In order to show that the alternative set of rules has an internal
structure (as opposed to being a random mixture of decisions), we can
describe them in the following manner. First we translate all types into a
tuple-representation:
```dart
void (1, 1, 0)
dynamic (1, 0, 1)
Object (1, 0, 0)
T (T, 0, 0), for all non-extreme types T
bottom (0, 0, 0)
```
In this tuple, the first component is the core type (where "voidness" and
"dynamicness" have been erased), where `0` is bottom, `1` is top (that is,
the types `Object`, `dynamic`, and `void`), and every other (non-extreme)
type is itself, e.g., `int` is `int`.
The second component is the "voidness": `1` means that the type is a void
type (there is only `void`), and `0` means non-void.
The third component is the "dynamicness": `1` means that the type is
dynamic (there is only `dynamic`, at least for now), and `0` means
non-dynamic.
This means that the tuple contains one "core type" and two "bits" (boolean
components). With that, we can compute the functions using simple
operations:
```dart
SUB((t1, v1, d1), (t2, v2, d2)) = (lub(t1,t2), v1 || v2, d1 && d2)
SLB((t1, v1, d1), (t2, v2, d2)) = (glb(t1,t2), v1 && v2, d1 && d2)
```
We may also specify the same thing more concisely in a curried form:
```dart
SUB = (lub, lub, glb)
SLB = (glb, glb, glb)
```
where `lub` and `glb` are specialized for the domain of types and booleans,
respectively, but are basically "least upper bound" and "greatest lower
bound": For types we rely on an underlying notion of upper and lower bounds
for all non-extreme types, and for booleans it is simply the indicated
operators above (`||` and `&&`, respectively).
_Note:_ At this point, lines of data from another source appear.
(** * What is promised *)

(** C34: Requests to a provider are bounded and a reply that was shown is never sent
    again.  Whatever the provider answers, the retrying provider and the retries of a
    stream end: at most the configured attempts (three for a stream) are sent, each
    but the last of them failed in a way the provider may recover from before showing
    anything, at most one of those was a stall, every wait is within its bound, and what is answered is what the last
    attempt met, unless the admission gate refused; a session that does not stream leaves
    the retries to the provider and makes one call.  A failure after output was
    shown is not corrected either: it ends the turn. *)
Theorem provider_retries_bounded `{JsonReader} :
  (∀ R (answer : N → R + DomainError) admission clock c, ∃ s r,
    chat answer admission clock c = Some (s, r) ∧ chat_ended answer admission (max_backoff c) (max_attempts c) s r) ∧
  (∀ streams stream provider_chat first_check admission,
    let '(s, r) := request_provider_response_inner streams stream provider_chat first_check admission in
    (streams = true ∧ stream_ended stream admission s r) ∨
    (streams = false ∧ sent s = 1 ∧ waits s = [] ∧
     r = match provider_chat with inl response => inl response | inr e => inr (before_output e) end) ∨
    (sent s = 0 ∧ ∃ e, first_check = Some (Some e) ∧ r = inr (refused_by_admission e))) ∧
  (∀ E recovery failure, emitted_event failure = true →
    @after_failure _ E recovery (error failure) (from_emitted (emitted_event failure)) = Ok (recovery, Fail (error failure))).
Proof.
  split; [intros; apply chat_ends|]. split; [intros; apply stream_request_ends|].
  intros E recovery failure ->. apply after_failure_shown.
Qed.
(** [request_ack], once the response has been received and parsed. *)
Definition request_ack (parsed : TeardownResponse) : TeardownResponse + ChildRoutingError :=
  if success parsed then inl parsed
  else
    let detail := default (tx "command refused") (error parsed) in
    match error_kind parsed with
    | Some k => inr (Downstream (from_kind k detail))
    | None => inr (Unreachable detail)
    end.

Definition relayed_result (response : TeardownResponse) : option TerminationResult :=
  match data response with
  | Some (DataShutdownRequested _ r) | Some (DataForwarded _ _ r) => r ≫= result_parse
  | Some (DataShuttingDown _) | None => None
  end.

(** ** A network of harnesses *)

(** What the transport makes of a forward: the command does not arrive, or the answer does
    not come back, or both do. *)
Inductive Transport := CommandLost (error : ChildRoutingError) | AnswerLost (error : ChildRoutingError) | Carried.

(** The use case of each harness, and each edge from a harness to a direct child: its endpoint in the registry,
    the connection and its authority, and the time an answer is waited for. *)
Record Network := {
  harness : AgentUuid → TerminateDelegatedAgent;
  edge : Trace → AgentUuid → DelegatedAgentIdentity → Transport }.

(** [handle] of a termination command at the harness that receives it, and what the sender
    reads of the response. *)
Definition exchange (execute : TerminateDelegatedAgentRequest → M Trace TerminateDelegatedAgentError TerminationRouted)
    (t : DelegatedAgentIdentity) (depth : N)
  : M Trace TerminateDelegatedAgentError (option TerminationResult + ChildRoutingError) :=
  response <- match map_command (uuid t) (generation t) depth with
    | Ok request =>
        outcome <- outcome_of (execute request) ;;
        ret match outcome with inl routed => termination_response routed | inr e => termination_rejection e end
    | Err e => ret (edge_rejection (mapping_error_text e))
    | Panic => panic
    end ;;
  ret match request_ack response with inl parsed => inl (relayed_result parsed) | inr e => inr e end.

(** A termination that harness [me] is asked for.  A forward runs the same use case at the
    child; [fuel] is how many times it is forwarded, and running out of it is a panic. *)
Fixpoint terminate_at (fuel : nat) (net : Network) (me : AgentUuid) (request : TerminateDelegatedAgentRequest)
    (held_by_caller : bool) : M Trace TerminateDelegatedAgentError TerminationRouted :=
  route me (harness net me)
    (λ via t depth,
       transport <- gets (λ tr, edge net tr me via) ;;
       let at_child :=
         match fuel with
         | 0 => panic
         | S fuel' => exchange (λ request, terminate_at fuel' net (uuid via) request false) t depth
         end in
       match transport with
       | CommandLost e => ret (inr e)
       | AnswerLost e => at_child ;; ret (inr e)
       | Carried => at_child
       end)
    request held_by_caller.
End Terminate.

(** * The parent's connection (parent_control.rs, secret_compare.rs) *)

Module Parent.
Import Teardown.

(** [constant_time_eq]: every byte is compared, whatever the ones before it. *)
Definition constant_time_eq (a b : list N) : bool :=
  let diff := N.lxor (N.of_nat (length a)) (N.of_nat (length b)) in
  (foldl (λ diff xy, N.lor diff (N.lxor xy.1 xy.2)) diff (zip a b) =? 0)%N.

Definition CAPABILITY_HEX_LEN : nat := 64.

Inductive CapabilityFormatError := WrongLength (actual : nat) | NotLowercaseHex.

Definition is_lowercase_hex (c : N) : bool := is_ascii_digit c || ((97 <=? c) && (c <=? 102))%N.

(** A capability is its text. *)
Definition capability_parse (raw : text) : res CapabilityFormatError text :=
  ensure (byte_len raw =? CAPABILITY_HEX_LEN)%nat (WrongLength (byte_len raw)) ;?
  ensure (forallb is_lowercase_hex raw) NotLowercaseHex ;?
  Ok raw.

Definition hex_digit (d : N) : N := if (d <? 10)%N then (48 + d)%N else (87 + d)%N.

(** [from_random_bytes]: two lowercase digits for each byte. *)
Definition from_random_bytes (bytes : list N) : text :=
  bytes ≫= λ b, [hex_digit (b / 16); hex_digit (b mod 16)].

Definition capability_matches {E} (a b : text) : res E bool :=
  assert_that (length a =? CAPABILITY_HEX_LEN)%nat ;?
  assert_that (length b =? CAPABILITY_HEX_LEN)%nat ;?
  Ok (constant_time_eq a b).

Record ParentControlCredential := { cred_generation : N; capability : text }.

Inductive BindRejection :=
  | NotALaunchedChild
  | WrongGeneration (expected presented : N)
  | Mismatch
  | AlreadyBound
  | AlreadyLost.

Inductive BindingState := Unbound | Bound | Lost.

#[export] Instance BindingState_eq_dec : EqDecision BindingState.
Proof. solve_decision. Defined.

Inductive ConnectionLoss := BoundParentLost | OrdinaryClient.

Record ParentControlBinding := { expected : option ParentControlCredential; state : BindingState }.

Definition launched (c : ParentControlCredential) : ParentControlBinding := {| expected := Some c; state := Unbound |}.
Definition unlaunched : ParentControlBinding := {| expected := None; state := Unbound |}.

Definition set_state (s : BindingState) (b : ParentControlBinding) : ParentControlBinding :=
  {| expected := expected b; state := s |}.

Definition present (g : N) (cap : text) : M ParentControlBinding BindRejection unit :=
  expected <- gets expected ;;
  expected <- ok_or expected NotALaunchedChild ;;
  state <- gets state ;;
  match state with
  | Bound => throw AlreadyBound
  | Lost => throw AlreadyLost
  | Unbound =>
      if negb (cred_generation expected =? g)%N then throw (WrongGeneration (cred_generation expected) g)
      else
        matches <- reads (λ _, capability_matches (capability expected) cap) ;;
        if negb matches then throw Mismatch else modify (set_state Bound)
  end.

Definition expire_unbound (b : ParentControlBinding) : ParentControlBinding * bool :=
  if bool_decide (is_Some (expected b)) && bool_decide (state b = Unbound) then (set_state Lost b, true) else (b, false).

Definition connection_closed (was_bound_connection : bool) (b : ParentControlBinding) : ParentControlBinding * ConnectionLoss :=
  if was_bound_connection && bool_decide (state b = Bound) then (set_state Lost b, BoundParentLost) else (b, OrdinaryClient).

(** ** How long a harness lives (harness_lifetime.rs) *)

Inductive HarnessLifetime := UntilLastClientDisconnects | Persistent | LaunchBound.
Inductive HarnessLifetimeError := LaunchedChildCannotPersist.

Definition lifetime_resolve (persist_requested launched : bool) : res HarnessLifetimeError HarnessLifetime :=
  match launched, persist_requested with
  | true, false => Ok LaunchBound
  | true, true => Err LaunchedChildCannotPersist
  | false, true => Ok Persistent
  | false, false => Ok UntilLastClientDisconnects
  end.

Definition exits_when_last_client_disconnects (l : HarnessLifetime) : bool :=
  match l with UntilLastClientDisconnects => true | _ => false end.
Definition is_launch_bound (l : HarnessLifetime) : bool := match l with LaunchBound => true | _ => false end.
End Parent.

(** * What a supervisor is told (unread_report.rs) *)

Module Reports.

Record ReportedMessage := { ordinal : option N; substantive_assistant : bool; origin : TurnOrigin }.

Inductive UnreadSelection :=
  | PendingPersistence (report : option nat)
  | Unchanged
  | Incomplete (unread : list nat) (max_ordinal : N)
  | Unread (indices : list nat) (max_ordinal : N).

Inductive FirstRead := Report | Window.

#[export] Instance UnreadSelection_eq_dec : EqDecision UnreadSelection.
Proof. solve_decision. Defined.

(** The closures read every candidate's message: one out of range panics. *)
Definition report_among {E} (messages : list ReportedMessage) (candidates : list nat) : res E (option nat) :=
  let? picked := collect (λ i, or_panic (messages !! i)) candidates in
  match report_index ((λ m, (substantive_assistant m, origin m)) <$> picked) with
  | None => Ok None
  | Some position => let? index := or_panic (candidates !! position) in Ok (Some index)
  end.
It may seem tempting, for symmetry, to change the definitions such that we
get `SLB = (glb, glb, lub)`, but this would introduce types of the form
`(T, 0, 1)`, that is, types like `dynamic(int)` and
`dynamic(int Function(String))` that we have considered but not yet decided
to introduce. Given that the only effect this change would have is to
change some types in a contravariant location from `Object` to `dynamic`,
and given that this is generally not detectable for clients (e.g., we don't
care about, and actually can't even detect, the difference between calling
a function of type `int Function(Object)` and a function of type `int
Function(dynamic)`), so this choice is not likely to matter much. Also the
fact that the use of `min` yields fewer occurrences of the type `dynamic`
seems to be consistent with the nature of Dart 2 typing.
Note that the operations are reflexive and symmetric by construction, and
they are also likely to be associative, because both `lub` and `glb` are
associative for booleans, and for types we will need to consider the actual
underlying mechanism, but it ought to be associative if at all possible:
```dart
lub(lub(a,b),c) = lub(a,lub(b,c))
glb(glb(a,b),c) = glb(a,glb(b,c))
```
## Updates
* May 22nd 2018, version 0.2: Adjusted to use `Object < dynamic < void`
as a "subtyping micro-structure" (which produces a simpler set of
rules) and mention the rules from version 0.1 merely as a possible
alternative ruleset.
* May 1st 2018, version 0.1: Initial version of this feature
specification created, based on discussions in SDK issue 28513.